Not long after this, Paul Watson took full responsibility for the operation, saying that he had planned it, had picked the team, and had seen that the attackers did their job. Prime Minister Steingrímur Hermannsson announced that Iceland was trying to find the men and criticised the police for the initial delay that allowed them to escape. Watson travelled to Iceland in 1988 to face prosecution as Sea Shepherd's leader where he was detained for 24 hours before being deported without cause. A spokesperson for Iceland's largest whaling company told The New Yorker that Watson is persona non grata in the country. With their escape, Coronado and Howitt have never been charged with any wrong-doing in Iceland. Both have admitted responsibility but the statute of limitations for the act has passed.

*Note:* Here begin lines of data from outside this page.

(* ===== verification/Prelude.v ===== *)
(** * InterWeave: the transport core, verified

    InterWeave is a peer-to-peer transport: local clients register endpoints,
    exchange direct messages and broadcasts with the endpoints of trusted peers,
    and never see the network. Its core is a set of synchronous state machines
    under [src/crates/transport/runtime/src] and the types and codecs of
    [src/crates/api]; a libp2p adapter drives them with events and a clock. This
    library models those state machines as the code has them and proves the
    properties the rest of the system relies on.

    ** How the program is modelled

    - Unsigned integers are [N]; every operation that can leave its width is
      written with the behaviour the code chose (saturating, wrapping,
      checked). [usize] is that of the 64-bit targets.
    - [String] and byte slices are [bytes], lists of bytes; a validated newtype
      is a record over them whose only source is the modelled [parse].
    - [BTreeMap] and [BTreeSet] are stdpp's [gmap] and [gset]; where the code
      iterates, [btree_to_list] and [bset_to_list] give the entries in key
      order, so ties break as they do in the code.
    - [Result] is [result], [?] is [<-?]. A method with [&mut self] returns its
      answer beside the new state.
    - Time is the parameter the code makes it: every theorem about a history
      quantifies over the times given, ordered or not, unless it says so.
    - Shared memory is explicit where it is shared: the connection manager's
      counters, flag and published snapshot are a cell that programs of
      [Atomics] access one atomic operation at a time.
    - No definition of the code uses fuel. Loops are structural on the data they
      walk, or on the number of turns the code takes: [reserve_loop] over the
      values its compare-exchange meets, [admit_attempts] over the three attempts
      the code allows itself, [back_off] over the rounds without progress,
      [emit_quintets] over the five-bit groups that are ready, [show_dec] over the
      ten digits of a 32-bit number. [drain_all], a consumer that drains until
      nothing comes, counts its rounds, and its theorem says how many are enough.

    ** Files, and the code they model

    - [Prelude]: results, machine integers, bytes, big-endian integers, ordered
      keys and maps, stable sorts, sums over maps, and their automation.
    - [Atomics]: programs over shared memory, their interleavings, and the proof
      rule for a resource invariant.
    - [Ids], [Payload]: [api/transport-api/src/ids.rs] and [payload.rs].
    - [DirectV2], [BroadcastV1]: the two wire frames, [direct_v2.rs] (with the
      reject vocabulary of [status.rs]) and [broadcast_v1.rs].
    - [Trust]: [api/trust-api/src/lib.rs].
    - [Fingerprint]: [runtime/src/fingerprint.rs], [mesh_id.rs], [topic.rs].
    - [Dedup], [Reservation]: the two halves of [dedup.rs].
    - [Queues]: [endpoint_queue.rs] and [session_queue.rs].
    - [Registry]: [endpoint_registry.rs].
    - [Ingress]: [ingress.rs]; [Directory]: [directory.rs] and
      [endpoint_directory.rs].
    - [DirectInbound], [BroadcastInbound]: [direct_inbound.rs] and
      [broadcast_inbound.rs], the two admissions that compose all of the above.
    - [ConnectionPolicy]: [connection_policy.rs]. [ConnectionManager]:
      [connection_manager.rs], every operation as a program over the shared
      cell. [DialRoom], [DialConcurrency] and [DialWorld] prove it: how policy
      operations move the count of live quarantines, the resource invariant and
      its preservation by each program, and the step relation in which one
      manager, any number of dialing tasks and dropped tickets interleave.
    - [DiscoveryApi]: [api/discovery-api/src/lib.rs]. [Discovery]:
      [discovery.rs]. [DiscoveryFacts] and [DiscoveryHistory] prove it.
    - [NetAddr]: what the code uses of [std::net]'s textual addresses.
      [Preauth]: [preauth.rs]. [Relay]: [relay.rs]. [Reachability]:
      [reachability.rs].
    - [Provider]: the provider trait of [api/discovery-api/src/lib.rs] as a class,
      its documented rules as the class [ProviderContract], and the coordinator's
      side of the pump proved against that contract alone. [ProviderQueue]: the
      bounded queue the providers share and what a consumer makes of events.
    - [StaticProvider]: [discovery/static/src/lib.rs]. [PeerCache] and
      [PeerCacheFacts]: [discovery/cache/src/cache.rs], [record.rs] and
      [limits.rs]; [CacheProvider] and [CacheView]: its [provider.rs]. [Mdns],
      [MdnsFacts] and [MdnsView]: [discovery/mdns/src/lib.rs]. Each is an instance
      of the contract.
    - [KademliaApi]: [api/kademlia-control-api/src/lib.rs]. [Kademlia]:
      [discovery/kademlia/src], its budgets, pacing, result filter, health and
      provider; [KademliaFacts], [KademliaView] and [KademliaClaims] prove it.
    - [Composition]: [transport/composition/src/discovery.rs], the four providers
      beside one coordinator, with the network names of the libp2p
      [kademlia_driver.rs]; [CompositionFacts] and [CompositionClaims] prove it.
    - [Base64url]: [api/transport-api/src/base64url.rs]. [Ipc]: of the local socket,
      [api/ipc-protocol/src/framing.rs], [version.rs] and [handshake.rs], and
      [local/ipc-server/src]'s frame reader, [admission.rs], [counters.rs] and
      [keepalive.rs]; [IpcFacts] proves it.

    ** What the theorems show

    - Dialing: in every interleaving the counters are exact and within their
      ceilings; an admission commits only while what is published grants it; an
      identity mismatch of an admitted dial always finds room to be recorded;
      and a recorded quarantine outlives everything but a success.
    - Direct messages: acceptance is queueing in the destination's queue, a
      refusal leaves nothing behind, a retry replays the first answer, and two
      nodes that differ in their endpoints alone answer alike where the
      protocol says so.
    - Broadcasts: exact fan-out and no redelivery inside the window.
    - Wire frames: a frame decodes to a message exactly when it is its encoding.
    - State that a remote party can grow is bounded over every history
      (deduplication, reservations, handshakes, ingress buckets, discovery
      candidates, relay reservations, directory cache), and the bounds cost
      nobody what they protect: retention, single ownership, no starvation, no
      eviction of a trusted peer with a live address.
    - Discovery and reachability: what a consumer reads is attested by named
      sources whose word has not lapsed; late evidence restores nothing; one
      contradiction does not unverify an address; expiry is exact.
    - Providers: each obeys the trait's rules. The consumer is additive, as the
      coordinator is: an observation adds, a retraction takes away. One that drains
      a provider holds what the provider holds: exactly, for the cache; exactly, for
      the static provider, while reloads find nothing undelivered (and not
      otherwise: a retraction can be lost); for mDNS, once the queue has had room
      again; and for Kademlia with the addresses it was given before, which the
      provider replaces without retracting. Draining ends. The cache file reloads to what was written and is replaced
      whole or not at all. Kademlia asks the driver for no more queries than
      configured, and grants a targeted lookup exactly when its conditions hold.
    - Composition: the coordinator refuses nothing a provider reports; the address
      book is offered every candidate's current addresses; no eligible peer
      starves; driver and provider name one network; one failed mDNS interface
      degrades that provider for good.
    - The local socket: a base64url text and a frame decode exactly when they are
      encodings; how the stream is cut into reads is invisible, and the reader's
      buffer bounded; a hello is granted exactly its socket's authority; slots and
      their counts are exact; a silent client is closed, and exactly when.

    A theorem about a history is stated over a list of operations, or over the
    worlds [world_step] reaches from a new manager; each with a hypothesis has a
    closed instance beside it that exhibits a case where it holds.

    ** Parameters

    The base58 decoder ([Ids], and the providers that parse identities), SHA-256
    ([Fingerprint], [DirectInbound], [Composition]), the JSON codec of the cache
    file ([PeerCache]) and the JSON parser of a frame's body ([Ipc]) are third-party
    crates and are parameters. Of SHA-256, that
    its digest has 32 bytes is a hypothesis where the bytes are used, and
    collisions are stated as an alternative, never assumed away; of the codec, a
    round trip and 64-bit times are hypotheses where they are used. File
    operations enter as their outcomes, one argument per call.

    ** Not modelled

    - The libp2p adapter ([crates/transport/libp2p]) but for the names of a
      network, the rest of the composition crate, and the embedding crates:
      asynchronous glue around third-party behaviours, whose decisions are the
      state machines modelled here.
    - Profile configuration and identity, the documents, dispatch, writer and client
      of local IPC, the human and tool clients: file systems, sockets, databases,
      serde documents and user interfaces.
    - The multicast backend and the DHT driver beneath the two active providers:
      they enter as the events they report, in any order.
    - Tracing, [Debug] and [Display] of errors, and serde derives. Serialized
      documents enter as the values they hold.
    - Memory ordering below sequential consistency: every shared access of the
      dial gate is an [Acquire]/[Release] operation or a lock, and each of its
      counters is used alone. *)
From Corelib Require Export ssreflect.
From Stdlib Require Export Strings.Byte.
From stdpp Require Export base tactics numbers list gmap sorting strings.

As a result of this incident, the International Whaling Commission revoked Sea Shepherd's observer status. Most environmentalists, though critical of Iceland's stand, distanced themselves from Sea Shepherd's violent tactics. An article in The New Yorker said that it was "an act of sabotage that many conservationists believe helped turn Icelandic public opinion against the cause of saving whales".

The international reactions were negative. The action had various descriptions such as an act of vandalism, an act of terrorism or the act of madmen. At the time of the incident, Iceland, Greenpeace International, and some media commentators in Iceland and North America referred to the sabotage as "terrorism" or "terrorist". Coronado responded to these comparisons by arguing that the sabotage was "the farthest thing from terrorism" and that whaling itself constituted terrorism. In a Canadian newspaper the incident was also cited as one of the first steps taken by Coronado in becoming "a new breed of terrorist" who went on to wage a wide-ranging battle for animal rights as a member of the Animal Liberation Front. Coronado has rejected the "terrorist" label as "garbage", because beginning with the Hvalur sinkings, he says that he has always taken care that no one is physically hurt by his acts of sabotage.